Pembangunan rendah karbon tidak cocok buat negeri-negeri terbelakang seperti Indonesia, yang masih berkutat dengan persoalan meningkatkan kesejahteraan rakyat dan meningkatkan pertumbuhan ekonomi.
Untuk Kalimantan Barat, pembangunan rendah karbon lebih tidak cocok lagi, karena Kalimantan Barat masih masuk dalam kategori provinsi yang tertinggal untuk tingkat Pulau Kalimantan.
Masalah pengurangan emisi gas rumah kaca versus pertumbuhan ekonomi inilah yang pada tingkat global menyebabkan kenapa misalnya Amerika Serikat tidak ikut kesepakatan internasional tentang perubahan iklim seperti Protokol Kyoto, karena harus mengorbankan pertumbuhan ekonominya.
Amerika Serikat juga menarik diri dari Paris Agreement, kesepakatan perubahan iklim terbaru yang disepakati di Paris pada bulan Desember 2015.
Selain itu, pembangunan rendah karbon juga mensyaratkan tingkat deforestasi yang rendah. Seperti telah diketahui bersama, tingkat deforestasi yang tinggi telah menyebabkan kawasan hutan Indonesia semakin habis.
Pada tahun 2019, menurut dokumen Rencana Pembangunan Jangka Menengah Nasional (RPJMN) Tahun 2020-2024, luas tutupan hutan primer hanya tinggal 43 juta hektar.
Padahal pada tahun 2000, luas tutupan hutan primer masih sekitar 27,7 persen dari total luas lahan nasional (189,6 juta
hektar) atau sekitar 52,51 juta hektar (lihat halaman 18).
Secara teknis, pelepasan gas rumah kaca (terutama CO2) memang banyak dihasilkan dari perubahan tata guna tanah, khususnya pembukaaan hutan primer dan lahan gambut.

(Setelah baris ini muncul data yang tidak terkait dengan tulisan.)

(** * Cloud accounting backend: journal posting, ledger view and reports

    A shallow embedding of the Express/knex route handlers of the
    repository:

    - [postJournalEntry]  : POST /journal-entries
    - [getLedger]         : GET  /general-ledger/accounts/:accountId/organization/:organizationId
    - [trialBalance]      : GET  /reports/trial-balance/organization/:organizationId
    - [incomeStatement]   : GET  /reports/income-statement/organization/:organizationId
    - [updateAccount]     : PUT  /accounts/:accountId/organization/:organizationId
    - [errorMiddleware]   : the error handling middleware of app.js

    Conventions of the embedding.

    - The relational store is a record of tables, each table a list of
      rows in table order.  A knex query is a list comprehension over
      these lists: [where] is [List.filter], an inner join is a
      [flat_map] over the matching rows, [.first()] is [head].  No
      uniqueness of keys is assumed.
    - Amounts are exact rationals ([Q]), in request bodies and in rows
      read from the store alike: the store is taken to hand its numeric
      columns over as numbers, and on them [parseFloat(x) || 0] is the
      identity.  Equations between amounts are stated with [==].
      Rounding of IEEE doubles is outside this idealised arithmetic.
      The balance check of the posting handler, where rounding decides
      the answer, is given in IEEE 754 binary64 as well
      ([ieee_unbalanced], [postJournalEntry_ieee]); [unbalanced] and
      [postJournalEntry] are the same check and handler in exact
      arithmetic.
    - A plain object used as a map ([const grouped = {}]) is the list
      of its own properties in creation order; the members it inherits
      from [Object.prototype] are accounted for where it is read.
    - Identifiers are integers, dates are day numbers ([Z]) compared the
      way the store compares dates.
    - A handler returns the store it leaves behind and either the
      response it sent or the error it passed to [next].  Handlers run
      on bodies that passed their Joi schema; authentication, schema
      validation and failures of the connection to the store are
      outside the model. *)

From stdpp Require Import gmap strings list.
From Stdlib Require Import Ascii QArith Qabs DecimalString Permutation Sorted.
From Stdlib Require Import SpecFloat.

Local Open Scope Z_scope.

(** ** Tables *)

Record account_type := {
  at_id : Z;
  at_name : string;
  at_normal_balance : string
}.

Record account_category := {
  cat_id : Z;
  cat_organization_id : Z;
  cat_account_type_id : Z;
  cat_name : string
}.

Record account := {
  acc_id : Z;
  acc_organization_id : Z;
  acc_code : string;
  acc_name : string;
  acc_description : option string;
  acc_account_type_id : Z;
  acc_account_category_id : option Z;
  acc_parent_account_id : option Z;
  acc_is_active : bool;
  acc_is_bank_account : bool;
  acc_bank_account_details : option string;
  acc_updated_at : Z
}.

Record account_balance := {
  bal_account_id : Z;
  bal_organization_id : Z;
  bal_balance : Q
}.

Record journal_entry := {
  je_id : Z;
  je_organization_id : Z;
  je_date : Z;
  je_reference : string;
  je_description : option string;
  je_status : string;
  je_created_at : Z;
  je_updated_at : Z
}.

Record journal_entry_line := {
  jel_id : Z;
  jel_journal_entry_id : Z;
  jel_account_id : Z;
  jel_description : option string;
  jel_debit_amount : Q;
  jel_credit_amount : Q;
  jel_tax_rate : option Q;
  jel_tax_amount : option Q
}.

Record db := {
  account_types : list account_type;
  account_categories : list account_category;
  accounts : list account;
  account_balances : list account_balance;
  journal_entries : list journal_entry;
  journal_entry_lines : list journal_entry_line
}.

(** ** Errors and responses *)

(** A JavaScript [Error] as the error middleware inspects it. *)
Record js_error := {
  e_name : string;
  e_code : option string;
  e_message : string
}.

Inductive error_details :=
| UnbalancedDetails (totalDebit totalCredit difference : Q)
| MessageDetails (message : string).

(** The response envelope [{success, message?, data?, error?}]. *)
Inductive body (A : Type) :=
| Data (message : option string) (data : A)
| Failure (code : string) (message : string) (details : option error_details).
Arguments Data {A} message data.
Arguments Failure {A} code message details.

Record response (A : Type) := {
  status : Z;
  payload : body A
}.
Arguments status {A} r.
Arguments payload {A} r.

(** What a route handler does with a request: it answers, or it calls
    [next(error)]. *)
Inductive outcome (A : Type) :=
| Responded (r : response A)
| Next (e : js_error).
Arguments Responded {A} r.
Arguments Next {A} e.

Definition json {A} (st : Z) (b : body A) : outcome A :=
  Responded {| status := st; payload := b |}.

(** [new Error(message)] *)
Definition new_Error (message : string) : js_error :=
  {| e_name := "Error"; e_code := None; e_message := message |}.

(** ** Strings *)

(** [s.includes(sub)] *)
Fixpoint includes (s sub : string) : bool :=
  String.prefix sub s ||
  match s with
  | EmptyString => false
  | String _ s' => includes s' sub
  end.

(** Template rendering of an integer, as in [`${line.accountId}`]. *)
Definition show_int (n : Z) : string := NilZero.string_of_int (Z.to_int n).

(** ** Ordering of query results *)

Section OrderBy.
Context {A : Type} (le : A -> A -> bool).

Fixpoint insert_by (x : A) (l : list A) : list A :=
  match l with
  | [] => [x]
  | y :: l' => if le x y then x :: y :: l' else y :: insert_by x l'
  end.

(** Rows with equal keys keep their table order; the store leaves
    their order unspecified. *)
Definition order_by (l : list A) : list A := fold_right insert_by [] l.

End OrderBy.

(** Truthiness of an optional query or body parameter. *)
Definition provided {A} (x : option A) : bool :=
  match x with
  | Some _ => true
  | None => false
  end.

(** [.limit(limit).offset(offset)] on an ordered result. *)
Definition limit_offset {A} (limit offset : Z) (l : list A) : list A :=
  firstn (Z.to_nat limit) (skipn (Z.to_nat offset) l).

(** ** Transactions

    Code running inside [db.transaction()] works on the transaction's
    view of the store and may throw. *)

Definition trx (A : Type) : Type := db -> js_error + (A * db).

#[global] Instance trx_ret : MRet trx := fun A a s => inr (a, s).
#[global] Instance trx_bind : MBind trx :=
  fun A B k m s => match m s with
                   | inl e => inl e
                   | inr (a, s') => k a s'
                   end.

Definition throw {A} (e : js_error) : trx A := fun _ => inl e.
Definition query {A} (q : db -> A) : trx A := fun s => inr (q s, s).
Definition exec (f : db -> db) : trx unit := fun s => inr (tt, f s).

(** [for (const x of l) { body }] *)
Fixpoint for_of {A} (l : list A) (loop_body : A -> trx unit) : trx unit :=
  match l with
  | [] => mret tt
  | x :: l' => _ ← loop_body x; for_of l' loop_body
  end.

(** ** Journal engine *)

(** A line of the request body, as [createJournalEntrySchema] types it. *)
Record line_input := {
  accountId : Z;
  description : option string;
  debitAmount : Q;
  creditAmount : Q;
  taxRate : option Q;
  taxAmount : option Q
}.

Record journal_entry_input := {
  organizationId : Z;
  date : Z;
  reference : string;
  entryDescription : option string;
  lines : list line_input
}.

(** Serial primary keys: the next id follows the largest one in use. *)
Definition next_id (ids : list Z) : Z := 1 + fold_right Z.max 0 ids.

Definition totalDebit_of (ls : list line_input) : Q :=
  fold_left (fun sum line => (sum + debitAmount line)%Q) ls 0%Q.

Definition totalCredit_of (ls : list line_input) : Q :=
  fold_left (fun sum line => (sum + creditAmount line)%Q) ls 0%Q.

(** [Math.abs(totalDebit - totalCredit) > 0.001] in exact arithmetic.
    The handler computes the totals and the comparison in double
    precision, see [ieee_total] and [ieee_unbalanced]; the two verdicts
    can differ when the difference is at the tolerance. *)
Definition unbalanced (totalDebit totalCredit : Q) : bool :=
  negb (Qle_bool (Qabs (totalDebit - totalCredit)) (1 # 1000)).

(** [trx('journal_entries').insert({...}).returning('id')] *)
Definition insert_journal_entry (now : Z) (req : journal_entry_input) : trx Z :=
  fun s =>
    let id := next_id (map je_id (journal_entries s)) in
    let row := {| je_id := id;
                  je_organization_id := organizationId req;
                  je_date := date req;
                  je_reference := reference req;
                  je_description := entryDescription req;
                  je_status := "posted";
                  je_created_at := now;
                  je_updated_at := now |} in
    inr (id, {| account_types := account_types s;
                account_categories := account_categories s;
                accounts := accounts s;
                account_balances := account_balances s;
                journal_entries := journal_entries s ++ [row];
                journal_entry_lines := journal_entry_lines s |}).

Definition line_row (journalEntryId : Z) (id : Z) (line : line_input)
  : journal_entry_line :=
  {| jel_id := id;
     jel_journal_entry_id := journalEntryId;
     jel_account_id := accountId line;
     jel_description := description line;
     jel_debit_amount := debitAmount line;
     jel_credit_amount := creditAmount line;
     jel_tax_rate := taxRate line;
     jel_tax_amount := taxAmount line |}.

Fixpoint number_lines (journalEntryId : Z) (first : Z) (ls : list line_input)
  : list journal_entry_line :=
  match ls with
  | [] => []
  | line :: ls' =>
      line_row journalEntryId first line
        :: number_lines journalEntryId (first + 1) ls'
  end.

(** [trx('journal_entry_lines').insert(journalEntryLines)] *)
Definition insert_journal_entry_lines (journalEntryId : Z)
    (ls : list line_input) : trx unit :=
  exec (fun s =>
    let first := next_id (map jel_id (journal_entry_lines s)) in
    {| account_types := account_types s;
       account_categories := account_categories s;
       accounts := accounts s;
       account_balances := account_balances s;
       journal_entries := journal_entries s;
       journal_entry_lines :=
         journal_entry_lines s ++ number_lines journalEntryId first ls |}).

(** [accounts JOIN account_types ON accounts.account_type_id = account_types.id] *)
Definition accounts_with_types (s : db) : list (account * account_type) :=
  flat_map (fun a =>
              map (fun t => (a, t))
                  (List.filter (fun t => at_id t =? acc_account_type_id a)
                               (account_types s)))
           (accounts s).

(** The account lookup of the posting loop: joined with its type,
    filtered on the account id alone, [.first()]. *)
Definition find_account (id : Z) (s : db) : option (account * account_type) :=
  head (List.filter (fun row => acc_id (fst row) =? id) (accounts_with_types s)).

(** The normal-balance sign convention. *)
Definition signed_delta (normalBalance : string) (debit credit : Q) : Q :=
  if String.eqb normalBalance "debit"
  then (debit - credit)%Q
  else (credit - debit)%Q.

(** [trx('account_balances').where({account_id, organization_id})
      .increment('balance', balanceChange)] *)
Definition increment_balance (account_id organization_id : Z)
    (balanceChange : Q) (s : db) : db :=
  {| account_types := account_types s;
     account_categories := account_categories s;
     accounts := accounts s;
     account_balances :=
       map (fun b =>
              if (bal_account_id b =? account_id)
                 && (bal_organization_id b =? organization_id)
              then {| bal_account_id := bal_account_id b;
                      bal_organization_id := bal_organization_id b;
                      bal_balance := (bal_balance b + balanceChange)%Q |}
              else b)
           (account_balances s);
     journal_entries := journal_entries s;
     journal_entry_lines := journal_entry_lines s |}.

Semakin banyak hutan dan lahan gambut dibuka untuk perkebunan, pertambangan serta konsesi kayu, maka semakin besar pula pelepasan gas rumah kaca terutama CO2.
Pada tingkat Kalimantan Barat, Bappeda Kalimantan Barat memperkirakan emisi gas rumah kaca dari kehutanan dan lahan gambut pada tahun 2020 mencapai 93,82 persen atau 533.589.632 ton CO2-equivalent.
Dengan tingkat emisi gas rumah kaca setinggi ini tentu dibutuhkan upaya yang keras dari Pemerintah Daerah Kalimantan Barat (Pemda Kalbar) untuk menurunkan emisi gas rumah kaca dari kehutanan dan lahan gambut.
Agenda kerja Pemda Kalbar Tahun 2018-2023 seperti menurunkan luas kerusakan kawasan hutan melalui rehabilitasi hutan dan lahan kritis tentu sangat dihargai. Akan tetapi itu tidak
cukup.
Pemda Kalbar harus berani melakukan moratorium sawit yang telah dimandatkan oleh Inpres 8/2018
tentang Moratorium Sawit, termasuk memberikan sanksi keras misalnya mencabut perizinan perkebunan terhadap perusahaan-perusahaan sawit yang menanam sawit di kawasan hutan dan lahan gambut.
Data Link-AR Borneo pada tahun 2018 memperlihatkan bahwa Pemerintah Kalimantan Barat telah mengeluarkan izin luas perkebunan sawit mencapai 4,7 juta hektar atau 32 persen luas daratannya telah dibebani izin usaha perkebunan kelapa sawit.
Jumlah perizinan perkebunan kelapa sawit di Kalimantan Barat menurut data Link-AR Borneo sebanyak 454 izin dengan luas total mencapai 4.710.490 hektare.